La conservation du patrimoine artistique et sa valorisation publique dans des musées a été, dans le Portugal du XIXe siècle, quelque chose qui s’est construit petit à petit. Un processus long, fait d’avancées, mais aussi de retours en arrière…
Au XVIIIe siècle, le musée archéologique qui se trouvait au siège de l’Académie Royale d’Histoire du Portugal, institué par le roi Jean V, était pionnier en Europe. Malheureusement, il fut entièrement détruit lors du séisme de Lisbonne en 1755. Il faudra attendre le siècle suivant et la Révolution Libérale pour qu’à nouveau, un musée public de l’Etat dédié à l’Art existe à nouveau, avec le Musée de Porto (Museu Portuense).
Sommaire
Lire aussi : La sauvegarde du patrimoine selon Jean V
Collectionnisme privé
Malgré les coups du sort, l’intérêt pour le potentiel pédagogique des musées fut toujours présent. Il fallu toute la volonté du marquis de Pombal pour que le premier musée à caractère public et pédagogique soit créé, le Real Museu da Ajuda, aujourd’hui Musée d’Histoire Naturelle. L’Art ne faisait pas partie des priorités, mais au manque de présence – ou d’envie – des institutions publiques à la création de musées liés à l’Art se substituait l’initiative privée.

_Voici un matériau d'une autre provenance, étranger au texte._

Lemma endsWith_slash_trailing (s : string) :
  Js.endsWith s "/" = (0 <? trailing_slashes s)%nat.
Proof.
  induction s as [|c s IH]; [reflexivity|].
  rewrite endsWith_slash_cons. cbn [trailing_slashes].
  destruct s as [|c' s'].
  - simpl. destruct (Ascii.eqb c "/"); reflexivity.
  - rewrite IH.
    pose proof (trailing_slashes_le (String c' s')) as Hle.
    set (k := trailing_slashes (String c' s')) in *.
    destruct (Nat.ltb_spec 0 k) as [Hpos | Hzero].
    + destruct ((k =? String.length (String c' s'))%nat && Ascii.eqb c "/");
        symmetry; apply Nat.ltb_lt; lia.
    + assert (Hk : k = 0%nat) by lia. rewrite Hk.
      simpl. reflexivity.
Qed.

(** C8, as the code has it. [normalizePath] returns a path that ends in
    ['/']: a path that already ends in ['/'] is returned unchanged, with
    all the slashes it ends with, and any other path gets exactly one ['/']
    appended. *)
Theorem normalizePath_trailing (path : string) :
  Js.endsWith (normalizePath path) "/" = true /\
  trailing_slashes (normalizePath path) = Nat.max 1 (trailing_slashes path) /\
  (Js.endsWith path "/" = true -> normalizePath path = path) /\
  (Js.endsWith path "/" = false -> normalizePath path = path +:+ "/").
Proof.
  unfold normalizePath.
  destruct (Js.endsWith path "/") eqn:Hend.
  - split; [exact Hend|]. split; [|split; [reflexivity | discriminate]].
    rewrite endsWith_slash_trailing in Hend. apply Nat.ltb_lt in Hend. lia.
  - split; [rewrite endsWith_slash_trailing, trailing_slashes_snoc; reflexivity|].
    split; [|split; [discriminate | reflexivity]].
    rewrite trailing_slashes_snoc.
    rewrite endsWith_slash_trailing in Hend. apply Nat.ltb_ge in Hend. lia.
Qed.

(** C8 as stated fails: a base path that ends in two slashes keeps both,
    also through the constructor. *)
Lemma normalizePath_keeps_double_slash :
  normalizePath "./media//" = "./media//"%string /\
  trailing_slashes (normalizePath "./media//") = 2%nat /\
  ~ (forall path, trailing_slashes (normalizePath path) = 1%nat) /\
  match constructor env0
          {| o_canvas := Some 0%nat; o_prefix := Some "anim"%string;
             o_frameCount := Some (Js.Num 3); o_imagePath := Some "./media//"%string;
             o_digits := None; o_fps := None; o_loop := None; o_autoplay := None;
             o_debug := None; o_playOnce := None |} with
  | Js.Return a => imagePath a = "./media//"%string
  | Js.Throw _ => False
  end.
Proof.
  split; [reflexivity|]. split; [reflexivity|]. split; [|reflexivity].
  intros Hall. specialize (Hall "./media//"%string). discriminate Hall.
Qed.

Le goût pour le collectionnisme a marqué les Portugais dès les débuts de la Nation au Moyen Âge. Mais les collections étaient principalement entre les mains de particuliers, loin de la vue du public en général. Apanage des puissants, qu’ils soient nobles, ecclésiastiques ou bourgeois, les collections servaient les goûts personnels, la dévotion ou des intentions de prestige, comme le furent les collections royales. On ne recherchait pas alors la création de collections qui puissent servir d’instruments pédagogique, et encore moins quelque chose qui puisse œuvrer pour le « bien commun ». Ce collectionnisme sera la règle jusqu’à la victoire des idéaux libéraux au XIXe siècle et la mise en place du Museu Portuense en 1833, qui mettra de longues années à enfin ouvrir ses portes au public. Le musée était le témoin du passage du goût personnel à la muséalisation comme instrument d’apprentissage.

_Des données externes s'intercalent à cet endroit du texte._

(** * gitdata: field extraction and page aggregation

    A shallow embedding of the extraction core of [gitdata.py]:
    [nested_json_value] (the nested field resolver), [data_fields] (the
    record projector), [default_fields] and the record loop that ends
    [github_data] (the page aggregator), together with the process-wide
    accumulator [_settings.unknownfieldname].

    Python values are embedded as follows.
    - [str] is a Rocq [string], read as the UTF-8 bytes of the Python string.
      The only characters the code inspects ('.', '_', the letters of 'url'
      and of 'private') are ASCII, so byte-wise [split], [count], [replace]
      and [endswith] agree with Python's.  [lower] folds 'A'..'Z' only; no
      non-ASCII code point lower-cases to a letter of 'private', so the test
      [fldname.lower() == 'private'] is decided the same way.
    - a value decoded by [json.loads] is a [json]; Python's [None] is [JNull].
    - a [dict] and a [collections.OrderedDict] are association lists in
      insertion order ([odict]); a Python dict has pairwise distinct keys,
      which statements that need it assume as [od_wf].
    - the set [_settings.unknownfieldname] is a [gset string].
    - an exception is an [exn]; a computation that reads or grows the
      accumulator and may raise is an [M A]. *)

From Stdlib Require Import ZArith Floats Ascii String List Lia.
From stdpp Require Import base decidable option list strings gmap sets.

Local Open Scope string_scope.
Local Open Scope list_scope.

(** ** Python strings *)

Module Str.

(** [s.count(c)] for a one-character [c]. *)
Fixpoint count (s : string) (c : ascii) : nat :=
  match s with
  | EmptyString => 0
  | String a rest => (if Ascii.eqb a c then 1 else 0) + count rest c
  end.

(** [s.split(c)] for a one-character separator [c]: every occurrence of
    [c] ends a piece, empty pieces are kept, and the result has at least
    one piece. *)
Fixpoint split (s : string) (c : ascii) : list string :=
  match s with
  | EmptyString => [EmptyString]
  | String a rest =>
      if Ascii.eqb a c then EmptyString :: split rest c
      else match split rest c with
           | piece :: pieces => String a piece :: pieces
           | [] => [String a EmptyString]
           end
  end.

Musées, instruments de progrès
L’Europe connaissait au XIXe siècle une frénésie culturelle sans précédents, au rythme de la Révolution Industrielle et de l’urbanisation galopante. En plus du progrès technique, il fallait additionner le progrès des idées de l’Illuminisme, cristallisées par la Révolution Française. Dans ce contexte, le Libéralisme recherchait “l’ordre et le progrès » par l’éducation des populations, par la diffusion de la connaissance. Les musées étaient une des facettes de ce programme, en transférant les collections privées au bien public et aux expositions ouvertes à tous, pour le bien commun. La Révolution Libérale portugaise, en lutte contre l’ordre ancien, ne pouvait être que favorable à tel objectif. Sous la houlette de Passos Manuel est votée toute une législation favorable à la promotion de l’éducation des Portugais. Cette éducation se traduisait par la réforme de l’instruction publique, la création de conservatoires, académies, bibliothèques et musées, tant au niveau national que régional. Les objets d’art faisaient partie de ce programme ambitieux.

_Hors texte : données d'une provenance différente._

(** * The claims *)

(** ** The translation cache *)

(** C6.  For a non-empty text and a non-empty translation that differs from
    it, a lookup after the store returns exactly the stored translation; a
    later store under the same text and language pair overwrites it; a text
    that differs from the stored one in surrounding white space or letter
    case only has the same key and finds the same entry; and the same text
    stored for two target languages, the source language being the same,
    has two keys and two entries. *)
Theorem C6_store_then_lookup (md5 : string -> string)
    (text translatedText targetLang sourceLang : string) (w : World) :
  text <> EmptyString -> translatedText <> EmptyString -> text <> translatedText ->
  let key := TranslationCache.getCacheKey md5 in
  let store := TranslationCache.setCachedTranslation md5 in
  let lookup := fun t tl sl w => fst (TranslationCache.getCachedTranslation md5 t tl sl w) in
  lookup text targetLang sourceLang
    (store text translatedText targetLang sourceLang w) = Some translatedText
  /\ (forall later : string,
        later <> EmptyString -> text <> later ->
        lookup text targetLang sourceLang
          (store text later targetLang sourceLang
             (store text translatedText targetLang sourceLang w)) = Some later)
  /\ (forall l r variant : string,
        JS.allSpace l = true -> JS.allSpace r = true ->
        JS.sameModuloCase variant text = true ->
        key (l +:+ variant +:+ r) targetLang sourceLang = key text targetLang sourceLang
        /\ lookup (l +:+ variant +:+ r) targetLang sourceLang
             (store text translatedText targetLang sourceLang w) = Some translatedText)
  /\ (forall otherLang other : string,
        otherLang <> targetLang -> other <> EmptyString -> text <> other ->
        key text otherLang sourceLang <> key text targetLang sourceLang
        /\ lookup text targetLang sourceLang
             (store text other otherLang sourceLang
                (store text translatedText targetLang sourceLang w)) = Some translatedText
        /\ lookup text otherLang sourceLang
             (store text other otherLang sourceLang
                (store text translatedText targetLang sourceLang w)) = Some other).
Proof.
  intros Ht Hv Hne. cbv zeta.
  rewrite (setCachedTranslation_stores md5 text translatedText) by assumption.
  repeat split.
  - erewrite getCachedTranslation_found; [reflexivity | | exact Hv].
    simpl. apply lookup_insert_eq.
  - intros later Hl Hnl.
    rewrite (setCachedTranslation_stores md5 text later) by assumption.
    erewrite getCachedTranslation_found; [reflexivity | | exact Hl].
    simpl. apply lookup_insert_eq.
  - now apply getCacheKey_padding_case.
  - erewrite getCachedTranslation_found; [reflexivity | | exact Hv].
    simpl. rewrite (getCacheKey_padding_case md5 l variant r text) by assumption.
    apply lookup_insert_eq.
  - intros Hk. apply getCacheKey_target_inj in Hk. contradiction.
  - rewrite (setCachedTranslation_stores md5 text other) by assumption.
    erewrite getCachedTranslation_found; [reflexivity | | exact Hv].
    simpl. rewrite lookup_insert_ne; [apply lookup_insert_eq |].
    intros Hk. apply getCacheKey_target_inj in Hk. contradiction.
  - rewrite (setCachedTranslation_stores md5 text other) by assumption.
    erewrite getCachedTranslation_found; [reflexivity | | assumption].
    simpl. apply lookup_insert_eq.
Qed.

Lemma C6_store_then_lookup_witness :
  fst (TranslationCache.getCachedTranslation Sample.digest "Hello." "es" "en"
         (TranslationCache.setCachedTranslation Sample.digest "Hello." "Hola." "es" "en"
            Sample.fresh)) = Some "Hola.".
Proof.
  refine (proj1 (C6_store_then_lookup Sample.digest "Hello." "Hola." "es" "en"
                   Sample.fresh _ _ _)); discriminate.
Defined.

Quand le peintre João Baptista Ribeiro suggéra à Pierre IV de créer un musée alors que la ville de Porto était encore assiégée par les forces de Miguel lors de la guerre civile, les conditions idéologiques étaient réunies. Les conditions matérielles étaient également au rendez-vous avec la déroute des troupes de Miguel. Avec l’extinction conséquente des ordres religieux en 1834, et la confiscation des biens des partisans de Miguel, le pays récupéra d’immenses trésors artistiques. Il était désormais du devoir du pays de valoriser ces œuvres d’art, pour le bien collectif. Le parallèle avec la création du Musée du Louvre en 1792 par les forces révolutionnaires françaises est évident, le Portugal s’inscrivant lui aussi dans le vaste mouvement européen d’avancée des idées libérales.
Inintérêt des élites
Malgré le progrès évident dans les mentalités, les élites portugaises semblaient pour la plupart ne pas valoriser leur propre patrimoine, par inintérêt ou négligence. Les collections artistiques pouvaient même être dispersées, si ce n’est détruites. Il n’y avait pas de volonté de la part des collectionneurs privés d’exposer au public leurs collections.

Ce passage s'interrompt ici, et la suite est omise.